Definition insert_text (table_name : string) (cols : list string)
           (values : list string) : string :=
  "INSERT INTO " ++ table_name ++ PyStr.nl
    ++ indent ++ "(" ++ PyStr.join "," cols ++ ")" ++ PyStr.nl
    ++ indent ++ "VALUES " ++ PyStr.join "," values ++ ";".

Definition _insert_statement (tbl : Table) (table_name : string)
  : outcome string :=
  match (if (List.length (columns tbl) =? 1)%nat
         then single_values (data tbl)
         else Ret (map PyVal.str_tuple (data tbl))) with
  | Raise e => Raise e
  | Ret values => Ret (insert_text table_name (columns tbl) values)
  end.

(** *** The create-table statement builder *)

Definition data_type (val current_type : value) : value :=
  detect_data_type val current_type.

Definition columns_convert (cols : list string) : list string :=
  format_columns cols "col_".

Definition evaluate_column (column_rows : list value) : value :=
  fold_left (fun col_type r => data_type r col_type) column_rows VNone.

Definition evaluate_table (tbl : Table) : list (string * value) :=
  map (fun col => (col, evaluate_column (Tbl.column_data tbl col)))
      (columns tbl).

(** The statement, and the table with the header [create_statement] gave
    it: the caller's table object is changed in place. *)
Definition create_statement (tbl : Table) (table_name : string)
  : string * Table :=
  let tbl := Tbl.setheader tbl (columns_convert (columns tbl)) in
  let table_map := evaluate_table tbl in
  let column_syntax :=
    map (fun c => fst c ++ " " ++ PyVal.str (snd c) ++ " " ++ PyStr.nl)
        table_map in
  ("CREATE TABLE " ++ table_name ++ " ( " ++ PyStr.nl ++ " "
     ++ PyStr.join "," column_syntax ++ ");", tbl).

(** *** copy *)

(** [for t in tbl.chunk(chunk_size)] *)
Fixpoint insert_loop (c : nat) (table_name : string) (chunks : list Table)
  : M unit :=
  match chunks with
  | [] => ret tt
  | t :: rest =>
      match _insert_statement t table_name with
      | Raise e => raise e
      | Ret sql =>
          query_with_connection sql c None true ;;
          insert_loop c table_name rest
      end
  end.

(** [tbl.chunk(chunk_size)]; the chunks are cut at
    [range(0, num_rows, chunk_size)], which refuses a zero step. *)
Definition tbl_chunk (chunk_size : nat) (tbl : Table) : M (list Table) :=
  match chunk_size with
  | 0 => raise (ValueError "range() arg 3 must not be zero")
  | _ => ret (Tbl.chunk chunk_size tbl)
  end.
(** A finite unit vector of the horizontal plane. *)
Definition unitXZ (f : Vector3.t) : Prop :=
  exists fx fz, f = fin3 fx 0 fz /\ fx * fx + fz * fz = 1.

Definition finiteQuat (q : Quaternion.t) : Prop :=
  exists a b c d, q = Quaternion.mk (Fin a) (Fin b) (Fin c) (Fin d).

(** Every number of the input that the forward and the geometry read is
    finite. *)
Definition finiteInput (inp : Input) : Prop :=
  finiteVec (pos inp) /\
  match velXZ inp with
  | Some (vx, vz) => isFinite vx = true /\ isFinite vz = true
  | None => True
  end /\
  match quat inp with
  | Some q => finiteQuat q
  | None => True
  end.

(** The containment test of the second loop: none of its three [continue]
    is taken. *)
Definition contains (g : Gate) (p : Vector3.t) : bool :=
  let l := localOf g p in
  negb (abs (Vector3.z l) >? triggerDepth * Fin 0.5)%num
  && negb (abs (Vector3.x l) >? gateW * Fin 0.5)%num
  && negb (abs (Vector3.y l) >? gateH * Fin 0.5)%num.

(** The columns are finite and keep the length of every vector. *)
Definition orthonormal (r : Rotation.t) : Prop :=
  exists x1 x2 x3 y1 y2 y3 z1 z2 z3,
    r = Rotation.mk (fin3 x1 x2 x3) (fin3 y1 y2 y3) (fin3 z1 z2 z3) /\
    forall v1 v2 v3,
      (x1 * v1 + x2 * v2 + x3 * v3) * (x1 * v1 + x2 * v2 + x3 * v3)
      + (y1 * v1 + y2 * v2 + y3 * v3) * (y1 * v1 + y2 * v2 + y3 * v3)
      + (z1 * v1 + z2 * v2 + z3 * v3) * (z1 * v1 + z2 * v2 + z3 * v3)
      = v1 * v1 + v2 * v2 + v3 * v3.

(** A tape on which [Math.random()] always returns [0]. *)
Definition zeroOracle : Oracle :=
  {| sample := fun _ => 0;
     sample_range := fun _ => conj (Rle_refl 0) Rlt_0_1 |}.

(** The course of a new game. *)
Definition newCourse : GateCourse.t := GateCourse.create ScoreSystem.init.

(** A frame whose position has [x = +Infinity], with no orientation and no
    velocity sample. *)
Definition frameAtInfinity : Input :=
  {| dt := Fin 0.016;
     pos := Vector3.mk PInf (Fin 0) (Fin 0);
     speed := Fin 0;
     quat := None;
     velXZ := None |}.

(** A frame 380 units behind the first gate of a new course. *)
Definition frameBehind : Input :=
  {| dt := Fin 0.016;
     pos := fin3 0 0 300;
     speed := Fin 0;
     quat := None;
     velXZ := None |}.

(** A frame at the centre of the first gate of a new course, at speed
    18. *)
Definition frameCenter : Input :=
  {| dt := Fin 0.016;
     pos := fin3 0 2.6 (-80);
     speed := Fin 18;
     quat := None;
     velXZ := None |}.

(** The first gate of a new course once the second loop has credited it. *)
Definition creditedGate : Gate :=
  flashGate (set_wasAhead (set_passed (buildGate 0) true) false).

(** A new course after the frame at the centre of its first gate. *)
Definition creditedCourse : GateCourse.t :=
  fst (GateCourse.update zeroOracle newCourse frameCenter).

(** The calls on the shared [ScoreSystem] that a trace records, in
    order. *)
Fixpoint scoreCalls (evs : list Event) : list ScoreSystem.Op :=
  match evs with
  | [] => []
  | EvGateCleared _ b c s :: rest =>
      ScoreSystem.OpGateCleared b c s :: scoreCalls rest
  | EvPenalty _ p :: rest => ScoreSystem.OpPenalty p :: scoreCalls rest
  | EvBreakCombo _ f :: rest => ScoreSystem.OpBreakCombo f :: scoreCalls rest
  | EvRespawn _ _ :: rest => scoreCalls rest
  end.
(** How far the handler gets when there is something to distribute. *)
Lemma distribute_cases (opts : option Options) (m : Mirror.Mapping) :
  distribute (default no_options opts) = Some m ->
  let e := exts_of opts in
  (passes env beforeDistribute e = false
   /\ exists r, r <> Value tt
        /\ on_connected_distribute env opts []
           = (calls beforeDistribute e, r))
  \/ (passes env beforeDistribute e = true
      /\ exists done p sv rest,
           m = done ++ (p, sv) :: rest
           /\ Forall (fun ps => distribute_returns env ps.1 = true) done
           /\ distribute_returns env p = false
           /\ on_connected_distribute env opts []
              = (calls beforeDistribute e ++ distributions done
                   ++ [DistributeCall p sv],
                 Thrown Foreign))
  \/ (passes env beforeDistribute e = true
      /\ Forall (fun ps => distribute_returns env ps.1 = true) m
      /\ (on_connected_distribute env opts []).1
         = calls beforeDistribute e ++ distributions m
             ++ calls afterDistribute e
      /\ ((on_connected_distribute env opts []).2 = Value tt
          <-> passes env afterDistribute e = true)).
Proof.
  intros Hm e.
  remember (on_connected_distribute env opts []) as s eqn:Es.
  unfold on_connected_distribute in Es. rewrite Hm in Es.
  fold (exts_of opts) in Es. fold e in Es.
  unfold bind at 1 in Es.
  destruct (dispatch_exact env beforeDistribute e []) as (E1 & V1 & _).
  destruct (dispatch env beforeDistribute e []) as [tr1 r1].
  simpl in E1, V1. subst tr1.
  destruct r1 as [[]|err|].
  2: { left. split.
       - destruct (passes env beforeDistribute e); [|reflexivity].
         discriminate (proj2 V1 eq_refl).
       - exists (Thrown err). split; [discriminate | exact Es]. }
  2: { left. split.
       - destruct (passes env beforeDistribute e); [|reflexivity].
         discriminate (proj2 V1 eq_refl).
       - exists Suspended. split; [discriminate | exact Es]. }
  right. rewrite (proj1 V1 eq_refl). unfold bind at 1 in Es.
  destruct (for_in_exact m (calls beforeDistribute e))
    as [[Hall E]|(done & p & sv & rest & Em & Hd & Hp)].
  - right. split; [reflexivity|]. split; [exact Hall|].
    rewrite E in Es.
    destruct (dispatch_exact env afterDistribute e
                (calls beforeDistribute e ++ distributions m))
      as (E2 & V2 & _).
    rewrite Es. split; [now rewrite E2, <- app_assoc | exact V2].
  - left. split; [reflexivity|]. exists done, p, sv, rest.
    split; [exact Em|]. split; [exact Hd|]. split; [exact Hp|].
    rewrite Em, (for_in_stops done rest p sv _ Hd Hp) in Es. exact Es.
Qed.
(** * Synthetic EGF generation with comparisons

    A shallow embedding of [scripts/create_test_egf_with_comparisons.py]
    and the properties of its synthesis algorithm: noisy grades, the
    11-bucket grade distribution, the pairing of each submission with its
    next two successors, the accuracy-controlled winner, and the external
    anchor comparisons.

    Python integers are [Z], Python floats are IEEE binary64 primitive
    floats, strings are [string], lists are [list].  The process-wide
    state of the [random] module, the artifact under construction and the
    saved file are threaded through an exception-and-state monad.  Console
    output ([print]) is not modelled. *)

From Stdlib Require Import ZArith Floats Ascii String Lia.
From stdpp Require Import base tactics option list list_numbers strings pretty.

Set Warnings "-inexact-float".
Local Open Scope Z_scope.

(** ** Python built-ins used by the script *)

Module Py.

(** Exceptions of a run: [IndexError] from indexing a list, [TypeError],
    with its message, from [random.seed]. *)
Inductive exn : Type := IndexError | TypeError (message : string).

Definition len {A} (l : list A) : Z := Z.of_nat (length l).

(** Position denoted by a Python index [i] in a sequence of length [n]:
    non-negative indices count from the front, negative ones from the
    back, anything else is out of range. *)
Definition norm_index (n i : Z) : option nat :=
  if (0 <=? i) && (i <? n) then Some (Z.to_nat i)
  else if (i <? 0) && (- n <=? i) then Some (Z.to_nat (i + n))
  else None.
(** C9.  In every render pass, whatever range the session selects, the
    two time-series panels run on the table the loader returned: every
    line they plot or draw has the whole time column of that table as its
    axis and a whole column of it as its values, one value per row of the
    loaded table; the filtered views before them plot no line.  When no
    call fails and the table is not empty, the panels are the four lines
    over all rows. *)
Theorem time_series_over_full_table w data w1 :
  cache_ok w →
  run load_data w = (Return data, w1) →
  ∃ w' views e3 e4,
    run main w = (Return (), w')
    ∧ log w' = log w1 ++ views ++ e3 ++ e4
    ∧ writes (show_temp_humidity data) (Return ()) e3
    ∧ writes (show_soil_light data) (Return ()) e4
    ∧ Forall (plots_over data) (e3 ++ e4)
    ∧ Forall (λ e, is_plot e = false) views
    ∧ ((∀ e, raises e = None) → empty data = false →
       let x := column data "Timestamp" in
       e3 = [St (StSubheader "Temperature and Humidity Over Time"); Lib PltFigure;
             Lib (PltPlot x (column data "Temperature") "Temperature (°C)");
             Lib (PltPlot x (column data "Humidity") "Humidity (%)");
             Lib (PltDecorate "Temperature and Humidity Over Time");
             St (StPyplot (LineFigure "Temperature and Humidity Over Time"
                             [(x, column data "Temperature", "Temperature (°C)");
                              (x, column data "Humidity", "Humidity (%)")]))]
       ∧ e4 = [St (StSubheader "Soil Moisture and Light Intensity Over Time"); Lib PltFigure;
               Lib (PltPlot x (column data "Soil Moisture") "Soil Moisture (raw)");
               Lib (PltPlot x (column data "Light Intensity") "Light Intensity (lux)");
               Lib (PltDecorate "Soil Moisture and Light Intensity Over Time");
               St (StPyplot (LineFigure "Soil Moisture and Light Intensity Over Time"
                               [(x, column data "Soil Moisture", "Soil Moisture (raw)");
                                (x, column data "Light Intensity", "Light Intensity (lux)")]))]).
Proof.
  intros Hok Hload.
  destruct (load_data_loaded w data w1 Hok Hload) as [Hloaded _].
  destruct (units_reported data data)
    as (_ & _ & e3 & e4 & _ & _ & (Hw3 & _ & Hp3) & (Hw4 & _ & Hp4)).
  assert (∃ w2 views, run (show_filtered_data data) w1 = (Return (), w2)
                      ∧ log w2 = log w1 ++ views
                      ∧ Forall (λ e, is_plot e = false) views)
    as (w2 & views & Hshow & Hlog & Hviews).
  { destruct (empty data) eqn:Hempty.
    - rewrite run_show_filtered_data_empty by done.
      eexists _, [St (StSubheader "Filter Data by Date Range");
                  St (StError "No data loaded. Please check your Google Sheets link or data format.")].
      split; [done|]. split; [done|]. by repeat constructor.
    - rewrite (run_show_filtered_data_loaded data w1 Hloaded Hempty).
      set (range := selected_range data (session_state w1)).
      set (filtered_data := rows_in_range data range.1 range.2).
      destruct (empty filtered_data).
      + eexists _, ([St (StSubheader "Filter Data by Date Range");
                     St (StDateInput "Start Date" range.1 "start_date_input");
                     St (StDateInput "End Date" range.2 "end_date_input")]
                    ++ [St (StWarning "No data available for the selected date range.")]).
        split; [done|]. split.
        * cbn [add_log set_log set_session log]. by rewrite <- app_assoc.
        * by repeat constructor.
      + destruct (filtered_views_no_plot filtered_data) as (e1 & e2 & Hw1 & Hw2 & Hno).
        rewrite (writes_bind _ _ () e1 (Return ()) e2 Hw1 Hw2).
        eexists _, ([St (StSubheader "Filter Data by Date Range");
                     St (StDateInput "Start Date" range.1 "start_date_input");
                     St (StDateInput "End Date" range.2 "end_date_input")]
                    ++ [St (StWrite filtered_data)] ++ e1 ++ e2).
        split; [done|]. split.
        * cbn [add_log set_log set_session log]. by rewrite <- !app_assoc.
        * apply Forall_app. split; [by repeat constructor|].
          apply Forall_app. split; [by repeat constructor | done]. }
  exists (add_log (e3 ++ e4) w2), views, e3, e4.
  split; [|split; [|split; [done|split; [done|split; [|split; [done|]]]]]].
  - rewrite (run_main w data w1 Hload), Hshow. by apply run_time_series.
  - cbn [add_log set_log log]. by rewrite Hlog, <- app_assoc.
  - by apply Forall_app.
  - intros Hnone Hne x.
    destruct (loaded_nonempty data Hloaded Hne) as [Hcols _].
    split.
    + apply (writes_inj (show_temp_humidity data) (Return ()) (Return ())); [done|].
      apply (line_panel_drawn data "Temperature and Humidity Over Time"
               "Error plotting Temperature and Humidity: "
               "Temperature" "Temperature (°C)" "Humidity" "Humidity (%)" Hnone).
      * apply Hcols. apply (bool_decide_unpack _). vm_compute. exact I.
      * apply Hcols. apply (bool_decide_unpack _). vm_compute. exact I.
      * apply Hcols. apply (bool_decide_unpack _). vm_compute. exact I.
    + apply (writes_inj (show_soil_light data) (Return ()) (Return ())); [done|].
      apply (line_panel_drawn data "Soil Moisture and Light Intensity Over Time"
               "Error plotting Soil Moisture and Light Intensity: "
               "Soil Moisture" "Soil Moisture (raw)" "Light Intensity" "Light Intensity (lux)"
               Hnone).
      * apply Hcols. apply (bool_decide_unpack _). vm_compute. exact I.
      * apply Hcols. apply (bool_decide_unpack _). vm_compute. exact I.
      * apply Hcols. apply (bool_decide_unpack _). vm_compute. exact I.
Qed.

_WHAT YOU SHOULD DO:_
Extract every line containing the string "second" from the data above.

_RESULT:_
(** The containment test of the second loop: none of its three [continue]
(** The first gate of a new course once the second loop has credited it. *)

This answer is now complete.